Sen. Tanya Stoehr told the Health and Human Services Committee that LB 61 would require the Department of Health and Human Services to file an amendment to Nebraska’s home and community‑based services waiver (Aged and Disabled) to create a Medicaid memory‑care rate for assisted living, and would ask the Legislature to appropriate funds to support that rate.
Stoehr described an aging population and rising dementia prevalence—she cited an Alzheimer’s Association estimate of roughly 35,000 Nebraskans 65 and older currently living with Alzheimer’s—and said memory care requires different staffing ratios, secure environments and specialized training than traditional assisted living. She said many people with dementia do not need full nursing‑home care but do need a secure assisted‑living environment with staff trained to manage wandering, behavioral symptoms, and increased personal‑care needs.
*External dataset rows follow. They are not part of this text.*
(* ===== verification/Workflow.v ===== *)
(** * The saga engine's data: [workflow.go], [store.go] and [options.go]
    of [internal/core/workflow]

    Executions and their step records, the retry policy and the run options with their validation,
    the step contract and the workflow definition with its validation.

    [V] is the type of the Go values a saga carries ([any]), [W] the outside world the steps act on.
    A moment is a number of nanoseconds, and so is a duration. *)
From Stdlib Require Import SpecFloat.
From S2P Require Import Prelude GoText Errors.

(** ** The error codes *)

Definition CodeInvalidWorkflow : string := "workflow_invalid".
Definition CodeInvalidOption : string := "workflow_invalid_option".
Definition CodeInvalidOutput : string := "workflow_invalid_output".
Definition CodeStepFailed : string := "workflow_step_failed".
Definition CodeStepPanicked : string := "workflow_step_panicked".
Definition CodeParallelBranchFailed : string := "workflow_parallel_branch_failed".
Definition CodeCompensationFailed : string := "workflow_compensation_failed".
Definition CodeCanceled : string := "workflow_canceled".
Definition CodeStoreFailed : string := "workflow_store_failed".
Definition CodeExecutionRunning : string := "workflow_execution_running".
Definition CodeExecutionFailed : string := "workflow_execution_failed".
Definition CodeExecutionNotFound : string := "workflow_execution_not_found".
Definition CodeExecutionExists : string := "workflow_execution_exists".
Definition CodeRecoveryFailed : string := "workflow_recovery_failed".
Definition CodeExecutionContended : string := "workflow_execution_contended".

(** The texts of the sentinels. *)
Definition panic_text : string := "the step panicked".
Definition uncompensated_text : string := "the step has an uncompensated side effect".
Definition canceled_text : string := "context canceled".
Definition deadline_text : string := "context deadline exceeded".

Definition ErrPanic : err := Sentinel panic_text.
Definition ErrUncompensated : err := Sentinel uncompensated_text.
Definition Canceled : err := Sentinel canceled_text.
Definition DeadlineExceeded : err := Sentinel deadline_text.

(** ** Executions: [store.go]

    A status is a string in Go; a value that is none of the constants is [StatusOther]. *)
Inductive Status :=
| StatusRunning
| StatusCompleted
| StatusFailed
| StatusCompensationFailed
| StatusOther (s : string).

#[export] Instance Status_eq_dec : EqDecision Status.
Proof. solve_decision. Defined.

Definition Status_text (s : Status) : string :=
  match s with
  | StatusRunning => "running"
  | StatusCompleted => "completed"
  | StatusFailed => "failed"
  | StatusCompensationFailed => "compensation_failed"
  | StatusOther s => s
  end.

Inductive StepStatus :=
| StepInvoked
| StepFailed
| StepCompensated
| StepCompensationFailed
| StepOther (s : string).

#[export] Instance StepStatus_eq_dec : EqDecision StepStatus.
Proof. solve_decision. Defined.

Definition Held (s : StepStatus) : bool :=
  bool_decide (s = StepInvoked) || bool_decide (s = StepCompensationFailed).

Definition HeldStepStatuses : list StepStatus := [StepInvoked; StepCompensationFailed].

Definition MaxNameLen : Z := 128.
Definition MaxIdempotencyKeyLen : Z := 256.

(** A [json.RawMessage] is its text; nil is the empty text. *)
Abbreviation RawMessage := string.

Record StepRecord := mkStepRecord {
  sr_Name : string;
  sr_Index : Z;
  sr_Status : StepStatus;
  sr_Output : RawMessage;
  sr_Failure : string;
  sr_Attempts : Z;
  sr_StartedAt : Z;
  sr_EndedAt : Z
}.

#[export] Instance StepRecord_eq_dec : EqDecision StepRecord.
Proof. solve_decision. Defined.

Record Execution := mkExecution {
  ex_ID : string;
  ex_Workflow : string;
  ex_IdempotencyKey : string;
  ex_Status : Status;
  ex_Input : RawMessage;
  ex_Output : RawMessage;
  ex_Failure : string;
  ex_Steps : list StepRecord;
  ex_CreatedAt : Z;
  ex_UpdatedAt : Z
}.

#[export] Instance Execution_eq_dec : EqDecision Execution.
Proof. solve_decision. Defined.

(** [newExecutionID]: a 48-bit millisecond stamp and 80 random bits, 26 characters of Crockford
    base 32, the last of which carries the two padding bits. [rnd] is the randomness read. *)
Definition executionIDPrefix : string := "wfx_".

Definition idAlphabet : string := "0123456789ABCDEFGHJKMNPQRSTVWXYZ".

Definition id_char (d : Z) : Z := nth (Z.to_nat d) (bytes idAlphabet) 0.

(** The [n] base-32 digits of [v], most significant first. *)
Fixpoint base32_digits (n : nat) (v : Z) : list Z :=
  match n with
  | O => []
  | S n' => base32_digits n' (v / 32) ++ [v mod 32]
  end.

Definition newExecutionID (t rnd : Z) : string :=
  let ms := t / 1000000 in
  let ms := if ms <? 0 then 0 else ms in
  let buf := (ms mod 2 ^ 48) * 2 ^ 80 + rnd mod 2 ^ 80 in
  String.append executionIDPrefix (of_bytes (id_char <$> base32_digits 26 (buf * 4))).

(** ** Options: [options.go] *)

Definition second : Z := 1000000000.
Definition DefaultCompensationTimeout : Z := 30 * second.
Definition DefaultStoreTimeout : Z := 5 * second.

(** [Multiplier] is a [float64]; [Retryable] is nil for the default. *)
Record RetryPolicy := mkRetryPolicy {
  rp_MaxAttempts : Z;
  rp_Backoff : Z;
  rp_Multiplier : spec_float;
  rp_MaxBackoff : Z;
  rp_Retryable : option (err -> bool)
}.

Definition float_zero : spec_float := S754_zero false.
Definition float_one : spec_float := S754_finite false 4503599627370496 (-52).

Definition IsNaN (f : spec_float) : bool :=
  match f with S754_nan => true | _ => false end.

Definition NoRetry : RetryPolicy := mkRetryPolicy 1 0 float_zero 0 None.

Definition DefaultRetryable (e : option err) : bool :=
  match e with
  | None => false
  | Some e =>
      if Is e panic_text || Is e uncompensated_text then false
      else if Is e canceled_text || Is e deadline_text then false
      else match KindOf e with
      | KindUnavailable | KindInternal => true
      | _ => false
      end
  end.

Definition allow (p : RetryPolicy) (e : option err) : bool :=
  match e with
  | None => false
  | Some e =>
      if Is e panic_text || Is e uncompensated_text then false
      else if Is e canceled_text || Is e deadline_text then false
      else match rp_Retryable p with
      | Some retryable => retryable e
      | None => DefaultRetryable (Some e)
      end
  end.

Definition normalize (p : RetryPolicy) (what : string) : result RetryPolicy :=
  if rp_MaxAttempts p <? 1 then
    Fail (Invalid CodeInvalidOption "%s: MaxAttempts has to be at least 1, %d was given"
      [AStr what; AInt (rp_MaxAttempts p)])
  else if rp_Backoff p <? 0 then
    Fail (Invalid CodeInvalidOption "%s: Backoff cannot be negative, %s was given"
      [AStr what; AInt (rp_Backoff p)])
  else if rp_MaxBackoff p <? 0 then
    Fail (Invalid CodeInvalidOption "%s: MaxBackoff cannot be negative, %s was given"
      [AStr what; AInt (rp_MaxBackoff p)])
  else if SFltb (rp_Multiplier p) float_zero || IsNaN (rp_Multiplier p) then
    Fail (Invalid CodeInvalidOption "%s: Multiplier cannot be negative or NaN" [AStr what])
  else if SFltb (rp_Multiplier p) float_one then
    Ok (mkRetryPolicy (rp_MaxAttempts p) (rp_Backoff p) float_one (rp_MaxBackoff p)
          (rp_Retryable p))
  else Ok p.

Record runOptions := mkRunOptions {
  ro_idempotencyKey : string;
  ro_retry : RetryPolicy;
  ro_compensationRetry : RetryPolicy;
  ro_compensationTimeout : Z;
  ro_storeTimeout : Z;
  ro_lease : Z;
  ro_compensationRetrySet : bool
}.

(** A [RunOption] is a function, nil is [None]. *)
Definition RunOption : Type := option (runOptions -> result runOptions).

Definition WithIdempotencyKey (key : string) : RunOption := Some (fun o =>
  if bool_decide (key = EmptyString) then
    Fail (Invalid CodeInvalidOption "the idempotency key cannot be empty" [])
  else if MaxIdempotencyKeyLen <? len key then
    Fail (Invalid CodeInvalidOption
      "the idempotency key can be at most %d bytes, %d bytes were given"
      [AInt MaxIdempotencyKeyLen; AInt (len key)])
  else Ok (mkRunOptions key (ro_retry o) (ro_compensationRetry o) (ro_compensationTimeout o)
             (ro_storeTimeout o) (ro_lease o) (ro_compensationRetrySet o))).

Definition WithRetry (p : RetryPolicy) : RunOption := Some (fun o =>
  np ← normalize p "WithRetry";
  Ok (mkRunOptions (ro_idempotencyKey o) np (ro_compensationRetry o) (ro_compensationTimeout o)
        (ro_storeTimeout o) (ro_lease o) (ro_compensationRetrySet o))).

Definition WithCompensationRetry (p : RetryPolicy) : RunOption := Some (fun o =>
  np ← normalize p "WithCompensationRetry";
  Ok (mkRunOptions (ro_idempotencyKey o) (ro_retry o) np (ro_compensationTimeout o)
        (ro_storeTimeout o) (ro_lease o) true)).

Definition WithLease (d : Z) : RunOption := Some (fun o =>
  Ok (mkRunOptions (ro_idempotencyKey o) (ro_retry o) (ro_compensationRetry o)
        (ro_compensationTimeout o) (ro_storeTimeout o) d (ro_compensationRetrySet o))).

Definition WithCompensationTimeout (d : Z) : RunOption := Some (fun o =>
  if d <=? 0 then
    Fail (Invalid CodeInvalidOption "the compensation timeout has to be positive, %s was given"
      [AInt d])
  else Ok (mkRunOptions (ro_idempotencyKey o) (ro_retry o) (ro_compensationRetry o) d
             (ro_storeTimeout o) (ro_lease o) (ro_compensationRetrySet o))).

Definition WithStoreTimeout (d : Z) : RunOption := Some (fun o =>
  if d <=? 0 then
    Fail (Invalid CodeInvalidOption "the store timeout has to be positive, %s was given" [AInt d])
  else Ok (mkRunOptions (ro_idempotencyKey o) (ro_retry o) (ro_compensationRetry o)
             (ro_compensationTimeout o) d (ro_lease o) (ro_compensationRetrySet o))).

Fixpoint apply_options (opts : list RunOption) (o : runOptions) : result runOptions :=
  match opts with
  | [] => Ok o
  | None :: _ => Fail (Invalid CodeInvalidOption "a nil RunOption cannot be given" [])
  | Some opt :: opts' => o' ← opt o; apply_options opts' o'
  end.

Definition newRunOptions (opts : list RunOption) : result runOptions :=
  o ← apply_options opts
        (mkRunOptions EmptyString NoRetry NoRetry DefaultCompensationTimeout DefaultStoreTimeout 0
           false);
  if ro_compensationRetrySet o then Ok o
  else Ok (mkRunOptions (ro_idempotencyKey o) (ro_retry o) (ro_retry o)
             (ro_compensationTimeout o) (ro_storeTimeout o) (ro_lease o)
             (ro_compensationRetrySet o)).

(** ** Steps and workflows: [workflow.go] *)

(** [StepContext.Input] is the caller's Go value on a fresh run and the record's JSON on the
    recovery path. *)
Inductive Input (V : Type) :=
| GoInput (v : V)
| RawInput (r : RawMessage).
Arguments GoInput {V} v.
Arguments RawInput {V} r.

Record StepContext (V : Type) := mkStepContext {
  sc_Input : Input V;
  sc_Shared : gmap string V;
  sc_ExecutionID : string;
  sc_Workflow : string;
  sc_StepName : string;
  sc_StepIndex : Z;
  sc_Attempt : Z
}.
Arguments mkStepContext {V}.
Arguments sc_Input {V}.
Arguments sc_Shared {V}.
Arguments sc_ExecutionID {V}.
Arguments sc_Workflow {V}.
Arguments sc_StepName {V}.
Arguments sc_StepIndex {V}.
Arguments sc_Attempt {V}.

Inductive panic :=
| PanicError (e : err)
| PanicValue (text : string).

(** How a call to step code ends. *)
Inductive outcome (A : Type) :=
| Returned (a : A)
| Errored (e : err)
| Panicked (r : panic).
Arguments Returned {A} a.
Arguments Errored {A} e.
Arguments Panicked {A} r.

(** A step reads and changes the context it is given and the outside world. [Restore] is present
    when the step implements [Recoverable]; [BlocksRecovery] says whether it is a
    [RecoveryBlocker]. *)
Record Step (V W : Type) := mkStep {
  Name : string;
  Invoke : StepContext V -> W -> outcome V * StepContext V * W;
  Compensate : StepContext V -> W -> outcome unit * StepContext V * W;
  Restore : option (StepContext V -> RawMessage -> option err * StepContext V);
  BlocksRecovery : bool
}.
Arguments mkStep {V W}.
Arguments Name {V W}.
Arguments Invoke {V W}.
Arguments Compensate {V W}.
Arguments Restore {V W}.
Arguments BlocksRecovery {V W}.

(** A step slot is [None] when the interface value is nil or carries a nil pointer ([isNilStep]). *)
Record Workflow (V W : Type) := mkWorkflow {
  wf_Name : string;
  wf_Steps : list (option (Step V W))
}.
Arguments mkWorkflow {V W}.
Arguments wf_Name {V W}.
Arguments wf_Steps {V W}.

Section Validate.
Context {V W : Type}.

Fixpoint validate_steps (wf : string) (i : Z) (steps : list (option (Step V W))) : option err :=
  match steps with
  | [] => None
  | None :: _ =>
      Some (Invalid CodeInvalidWorkflow "step %d of the %q workflow is nil" [AInt i; AStr wf])
  | Some s :: steps' =>
      if bool_decide (Name s = EmptyString) then
        Some (Invalid CodeInvalidWorkflow "the name of step %d of the %q workflow is empty"
          [AInt i; AStr wf])
      else if MaxNameLen <? len (Name s) then
        Some (Invalid CodeInvalidWorkflow
          "the name of step %d of the %q workflow can be at most %d bytes, %d bytes were given"
          [AInt i; AStr wf; AInt MaxNameLen; AInt (len (Name s))])
      else validate_steps wf (i + 1) steps'
  end.

Definition Validate (w : Workflow V W) : option err :=
  if bool_decide (wf_Name w = EmptyString) then
    Some (Invalid CodeInvalidWorkflow "the workflow name cannot be empty" [])
  else if MaxNameLen <? len (wf_Name w) then
    Some (Invalid CodeInvalidWorkflow
      "the workflow name can be at most %d bytes, %d bytes were given"
      [AInt MaxNameLen; AInt (len (wf_Name w))])
  else match wf_Steps w with
  | [] => Some (Invalid CodeInvalidWorkflow "the %q workflow has no steps" [AStr (wf_Name w)])
  | steps => validate_steps (wf_Name w) 0 steps
  end.

(** The steps of a validated workflow. *)
Definition live_steps (w : Workflow V W) : list (Step V W) := omap id (wf_Steps w).
End Validate.

(** What no policy retries. *)
Lemma allow_never p e :
  allow p (Some e) = true ->
  Is e panic_text = false /\ Is e uncompensated_text = false /\
  Is e canceled_text = false /\ Is e deadline_text = false.
Proof.
  unfold allow. destruct (_ || _) eqn:H1; [done|]. destruct (_ || _) eqn:H2 in |- *; [done|].
  intros _. by apply orb_false_iff in H1 as [-> ->], H2 as [-> ->].
Qed.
A broad set of providers and advocacy organizations testified in favor. Better Senior Living chief operating officer Heath Bodie said his company had identified a rural building suitable for memory care but concluded it would be unsustainable without a Medicaid memory‑care rate. MJ Senior Living president and CEO Marylyn Bolden said typical memory‑care staffing ratios (approximately one staff member to five to seven residents) and programmatic supports make the service more expensive than traditional assisted living; she said current Medicaid waiver rates (the testimony cited waiver monthly equivalents of roughly $3,100 urban / $2,810 rural) fall well short of typical private pay memory‑care costs (testimony cited averages near $6,000–$8,000 per month).
Leading Age Nebraska CEO Kirstin Reed and the Alzheimer’s Association’s Alex DeGarmo emphasized demographic trends and provider closures. Reed provided statewide counts: 280 licensed assisted‑living providers statewide, 197 who take Medicaid waiver, and only 44 who both take Medicaid waiver and hold a memory‑care endorsement. Testimony from several providers described how waiver reimbursement shortfalls lead some facilities to limit or stop accepting Medicaid waiver residents and, in some cases, to close.
Advocates said establishing a memory‑care waiver rate could (1) create a more sustainable payment structure to allow assisted‑living providers to accept more Medicaid waiver residents, (2) reduce inappropriate nursing‑home placements, and (3) help recruit and retain staff.
Witnesses and the sponsor acknowledged the Legislature faces a fiscal modeling challenge. The department’s fiscal note estimated a two‑year fiscal impact (the fiscal note cited figures in the hearing record) and flagged uncertainties including the number of participants who would qualify for memory care and potential offsets if individuals moved from nursing homes into memory care. Sen. Stoehr said the bill is a first step: file the waiver amendment and identify funding; she asked the committee to advance the bill so the state can develop a realistic fiscal model and implementation timeline.
No committee vote occurred. Committee members asked about waiver timing, potential savings from diverting people from nursing homes, and whether a new memory‑care rate would create staffing bottlenecks; proponents said appropriately designed rates would support staffing and avoid long‑term higher Medicaid costs by preventing nursing‑home placements.